- _Input_
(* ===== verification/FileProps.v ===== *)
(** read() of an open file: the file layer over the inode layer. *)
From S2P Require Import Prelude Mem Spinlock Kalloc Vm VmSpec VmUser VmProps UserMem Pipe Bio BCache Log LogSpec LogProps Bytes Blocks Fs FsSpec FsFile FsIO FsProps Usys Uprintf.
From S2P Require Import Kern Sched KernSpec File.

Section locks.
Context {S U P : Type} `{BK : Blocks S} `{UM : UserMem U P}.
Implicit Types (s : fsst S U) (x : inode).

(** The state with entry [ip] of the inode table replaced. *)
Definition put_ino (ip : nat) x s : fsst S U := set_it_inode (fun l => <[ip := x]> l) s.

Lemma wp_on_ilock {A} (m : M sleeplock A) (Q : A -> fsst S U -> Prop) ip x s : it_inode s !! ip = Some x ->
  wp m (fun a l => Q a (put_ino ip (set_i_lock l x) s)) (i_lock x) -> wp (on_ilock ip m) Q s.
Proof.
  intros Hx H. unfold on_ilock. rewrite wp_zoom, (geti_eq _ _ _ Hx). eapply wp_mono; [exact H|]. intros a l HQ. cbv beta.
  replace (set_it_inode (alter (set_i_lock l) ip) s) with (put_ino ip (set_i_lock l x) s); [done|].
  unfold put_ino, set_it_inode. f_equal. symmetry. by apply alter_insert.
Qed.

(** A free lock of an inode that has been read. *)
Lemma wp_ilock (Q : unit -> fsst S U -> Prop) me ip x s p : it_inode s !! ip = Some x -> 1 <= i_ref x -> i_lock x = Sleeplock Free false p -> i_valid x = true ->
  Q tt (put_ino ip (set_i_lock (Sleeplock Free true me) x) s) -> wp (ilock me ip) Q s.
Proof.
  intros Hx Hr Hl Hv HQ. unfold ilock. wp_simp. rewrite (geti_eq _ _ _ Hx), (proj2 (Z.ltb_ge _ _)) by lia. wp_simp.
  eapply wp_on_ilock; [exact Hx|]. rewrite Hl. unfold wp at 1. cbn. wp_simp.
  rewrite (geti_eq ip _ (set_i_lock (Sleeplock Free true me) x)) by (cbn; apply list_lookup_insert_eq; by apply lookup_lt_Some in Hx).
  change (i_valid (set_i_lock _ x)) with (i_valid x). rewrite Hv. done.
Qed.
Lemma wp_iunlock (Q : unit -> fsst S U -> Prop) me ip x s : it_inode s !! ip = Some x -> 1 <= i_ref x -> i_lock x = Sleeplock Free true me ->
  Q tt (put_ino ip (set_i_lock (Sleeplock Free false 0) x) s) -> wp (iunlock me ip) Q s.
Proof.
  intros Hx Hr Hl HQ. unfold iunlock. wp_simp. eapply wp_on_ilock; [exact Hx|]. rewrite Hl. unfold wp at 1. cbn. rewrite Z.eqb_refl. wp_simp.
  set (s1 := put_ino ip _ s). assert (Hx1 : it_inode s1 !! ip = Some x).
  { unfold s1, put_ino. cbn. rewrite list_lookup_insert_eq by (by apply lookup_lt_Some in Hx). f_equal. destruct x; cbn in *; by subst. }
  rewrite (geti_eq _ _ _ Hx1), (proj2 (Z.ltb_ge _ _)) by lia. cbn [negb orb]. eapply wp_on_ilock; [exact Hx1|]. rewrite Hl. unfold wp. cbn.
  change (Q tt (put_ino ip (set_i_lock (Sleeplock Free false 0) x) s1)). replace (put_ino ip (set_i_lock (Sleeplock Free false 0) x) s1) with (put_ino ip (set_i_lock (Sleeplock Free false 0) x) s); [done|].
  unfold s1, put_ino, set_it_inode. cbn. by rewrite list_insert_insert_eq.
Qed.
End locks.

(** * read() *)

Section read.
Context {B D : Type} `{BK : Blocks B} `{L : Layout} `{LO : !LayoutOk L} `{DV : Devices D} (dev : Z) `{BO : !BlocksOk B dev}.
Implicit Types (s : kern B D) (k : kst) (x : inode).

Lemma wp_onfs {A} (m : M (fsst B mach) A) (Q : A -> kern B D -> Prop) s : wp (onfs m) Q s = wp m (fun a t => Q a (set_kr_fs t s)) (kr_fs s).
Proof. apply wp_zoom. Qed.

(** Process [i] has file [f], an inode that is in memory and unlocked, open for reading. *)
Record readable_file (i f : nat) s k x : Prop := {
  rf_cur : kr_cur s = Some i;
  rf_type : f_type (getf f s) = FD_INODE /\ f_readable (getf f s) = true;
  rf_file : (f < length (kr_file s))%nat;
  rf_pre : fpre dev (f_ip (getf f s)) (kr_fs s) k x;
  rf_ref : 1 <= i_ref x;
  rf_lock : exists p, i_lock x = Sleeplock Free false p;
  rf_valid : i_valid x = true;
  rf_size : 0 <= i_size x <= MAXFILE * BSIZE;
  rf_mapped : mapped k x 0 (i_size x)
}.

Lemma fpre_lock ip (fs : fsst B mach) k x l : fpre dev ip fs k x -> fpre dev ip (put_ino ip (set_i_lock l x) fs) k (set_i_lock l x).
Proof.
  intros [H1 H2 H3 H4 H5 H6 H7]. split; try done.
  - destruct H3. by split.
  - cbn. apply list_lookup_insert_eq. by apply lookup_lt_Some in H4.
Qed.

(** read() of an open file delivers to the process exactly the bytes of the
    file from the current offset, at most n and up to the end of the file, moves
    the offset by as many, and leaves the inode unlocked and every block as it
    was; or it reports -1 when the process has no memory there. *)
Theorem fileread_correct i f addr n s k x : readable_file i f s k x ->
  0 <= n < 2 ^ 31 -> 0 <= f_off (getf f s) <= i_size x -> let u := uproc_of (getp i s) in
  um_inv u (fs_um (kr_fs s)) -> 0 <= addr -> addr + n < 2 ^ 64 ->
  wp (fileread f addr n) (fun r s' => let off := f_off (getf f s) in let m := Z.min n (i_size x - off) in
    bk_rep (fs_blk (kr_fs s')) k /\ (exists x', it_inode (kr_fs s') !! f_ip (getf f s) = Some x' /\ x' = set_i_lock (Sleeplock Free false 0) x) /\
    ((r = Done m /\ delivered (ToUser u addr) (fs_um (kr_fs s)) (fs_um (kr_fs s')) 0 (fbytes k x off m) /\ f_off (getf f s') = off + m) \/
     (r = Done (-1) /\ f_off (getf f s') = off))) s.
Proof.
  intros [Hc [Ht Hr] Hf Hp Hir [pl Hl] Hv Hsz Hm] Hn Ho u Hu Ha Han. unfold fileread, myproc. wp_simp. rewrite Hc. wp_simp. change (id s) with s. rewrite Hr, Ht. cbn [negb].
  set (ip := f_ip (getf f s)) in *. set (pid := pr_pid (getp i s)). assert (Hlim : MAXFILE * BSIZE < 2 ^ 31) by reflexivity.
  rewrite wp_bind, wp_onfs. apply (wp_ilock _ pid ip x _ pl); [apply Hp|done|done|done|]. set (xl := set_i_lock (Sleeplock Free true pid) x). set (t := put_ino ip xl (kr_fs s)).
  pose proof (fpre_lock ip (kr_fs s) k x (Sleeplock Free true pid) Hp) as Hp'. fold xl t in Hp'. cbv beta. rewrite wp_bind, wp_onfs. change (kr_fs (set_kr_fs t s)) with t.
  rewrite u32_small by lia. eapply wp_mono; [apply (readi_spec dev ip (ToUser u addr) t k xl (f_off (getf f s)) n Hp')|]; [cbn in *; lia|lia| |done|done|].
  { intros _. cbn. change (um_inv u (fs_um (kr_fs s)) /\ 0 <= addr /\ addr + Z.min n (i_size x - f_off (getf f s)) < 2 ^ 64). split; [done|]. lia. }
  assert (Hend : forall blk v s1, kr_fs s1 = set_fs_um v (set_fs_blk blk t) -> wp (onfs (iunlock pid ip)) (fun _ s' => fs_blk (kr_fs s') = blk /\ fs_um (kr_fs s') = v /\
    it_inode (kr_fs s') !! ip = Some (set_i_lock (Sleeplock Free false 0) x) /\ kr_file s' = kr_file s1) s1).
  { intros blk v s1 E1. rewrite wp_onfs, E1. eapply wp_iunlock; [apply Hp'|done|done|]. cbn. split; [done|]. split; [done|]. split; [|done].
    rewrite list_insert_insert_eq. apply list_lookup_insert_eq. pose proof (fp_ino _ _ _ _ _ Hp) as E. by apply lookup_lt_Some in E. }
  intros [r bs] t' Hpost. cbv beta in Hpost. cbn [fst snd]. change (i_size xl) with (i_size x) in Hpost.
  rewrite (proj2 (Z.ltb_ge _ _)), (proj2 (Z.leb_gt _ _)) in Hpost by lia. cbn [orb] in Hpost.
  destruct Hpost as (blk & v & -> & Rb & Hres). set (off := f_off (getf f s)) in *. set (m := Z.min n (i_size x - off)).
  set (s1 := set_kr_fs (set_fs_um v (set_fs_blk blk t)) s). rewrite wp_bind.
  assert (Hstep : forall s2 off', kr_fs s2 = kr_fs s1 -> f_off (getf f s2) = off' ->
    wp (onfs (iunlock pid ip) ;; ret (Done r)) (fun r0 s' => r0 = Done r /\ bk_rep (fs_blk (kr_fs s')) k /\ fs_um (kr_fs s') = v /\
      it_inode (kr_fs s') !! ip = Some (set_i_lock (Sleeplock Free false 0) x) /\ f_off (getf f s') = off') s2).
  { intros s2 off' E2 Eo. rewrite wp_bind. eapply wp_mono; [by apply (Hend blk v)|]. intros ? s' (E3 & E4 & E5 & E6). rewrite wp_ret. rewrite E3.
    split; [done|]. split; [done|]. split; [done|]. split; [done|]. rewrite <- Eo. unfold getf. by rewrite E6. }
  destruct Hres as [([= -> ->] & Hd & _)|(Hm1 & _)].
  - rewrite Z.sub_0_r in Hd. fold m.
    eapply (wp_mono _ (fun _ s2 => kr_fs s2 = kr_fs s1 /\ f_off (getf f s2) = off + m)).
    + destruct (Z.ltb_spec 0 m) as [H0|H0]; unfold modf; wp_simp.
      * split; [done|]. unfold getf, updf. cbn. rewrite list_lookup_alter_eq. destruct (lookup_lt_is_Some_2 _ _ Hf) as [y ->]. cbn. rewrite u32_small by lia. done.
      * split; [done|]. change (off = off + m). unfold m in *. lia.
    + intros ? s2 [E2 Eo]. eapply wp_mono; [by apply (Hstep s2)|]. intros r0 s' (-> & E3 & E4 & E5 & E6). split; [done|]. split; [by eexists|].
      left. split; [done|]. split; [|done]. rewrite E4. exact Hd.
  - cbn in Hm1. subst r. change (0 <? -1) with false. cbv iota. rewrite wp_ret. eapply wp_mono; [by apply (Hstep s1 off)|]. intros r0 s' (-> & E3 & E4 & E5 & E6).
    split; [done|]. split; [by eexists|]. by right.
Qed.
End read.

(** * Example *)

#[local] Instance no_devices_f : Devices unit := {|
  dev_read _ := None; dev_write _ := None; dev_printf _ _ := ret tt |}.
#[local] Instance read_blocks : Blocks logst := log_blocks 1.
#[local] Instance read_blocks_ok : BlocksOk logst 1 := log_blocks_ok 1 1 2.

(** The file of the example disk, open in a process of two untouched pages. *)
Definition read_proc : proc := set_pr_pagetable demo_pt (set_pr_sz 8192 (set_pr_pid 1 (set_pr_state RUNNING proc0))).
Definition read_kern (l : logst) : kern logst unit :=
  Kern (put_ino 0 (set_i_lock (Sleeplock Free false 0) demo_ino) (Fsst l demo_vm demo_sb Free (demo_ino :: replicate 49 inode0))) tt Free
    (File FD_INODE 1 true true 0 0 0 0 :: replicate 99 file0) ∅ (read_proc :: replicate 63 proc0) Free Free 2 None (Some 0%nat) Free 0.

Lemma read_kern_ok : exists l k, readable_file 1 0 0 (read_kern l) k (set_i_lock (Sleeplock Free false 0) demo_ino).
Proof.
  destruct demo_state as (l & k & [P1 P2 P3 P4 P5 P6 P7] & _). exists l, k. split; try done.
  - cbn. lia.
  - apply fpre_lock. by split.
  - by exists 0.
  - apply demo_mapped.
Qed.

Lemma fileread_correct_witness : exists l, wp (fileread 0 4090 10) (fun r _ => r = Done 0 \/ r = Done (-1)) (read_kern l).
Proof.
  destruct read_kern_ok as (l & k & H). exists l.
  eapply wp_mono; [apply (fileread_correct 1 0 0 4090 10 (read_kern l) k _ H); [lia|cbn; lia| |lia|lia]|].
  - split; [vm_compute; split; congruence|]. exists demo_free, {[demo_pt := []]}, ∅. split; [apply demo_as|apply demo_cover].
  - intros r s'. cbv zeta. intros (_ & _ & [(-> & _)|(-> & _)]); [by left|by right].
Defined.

- _Exercise description_
Give back, word for word, the lines of the records that run from the one holding "- by exists 0." to the very last.

- _Answer to the exercise_
  - by exists 0.
  - apply demo_mapped.
Qed.

Lemma fileread_correct_witness : exists l, wp (fileread 0 4090 10) (fun r _ => r = Done 0 \/ r = Done (-1)) (read_kern l).
Proof.
  destruct read_kern_ok as (l & k & H). exists l.
  eapply wp_mono; [apply (fileread_correct 1 0 0 4090 10 (read_kern l) k _ H); [lia|cbn; lia| |lia|lia]|].
  - split; [vm_compute; split; congruence|]. exists demo_free, {[demo_pt := []]}, ∅. split; [apply demo_as|apply demo_cover].
  - intros r s'. cbv zeta. intros (_ & _ & [(-> & _)|(-> & _)]); [by left|by right].
Defined.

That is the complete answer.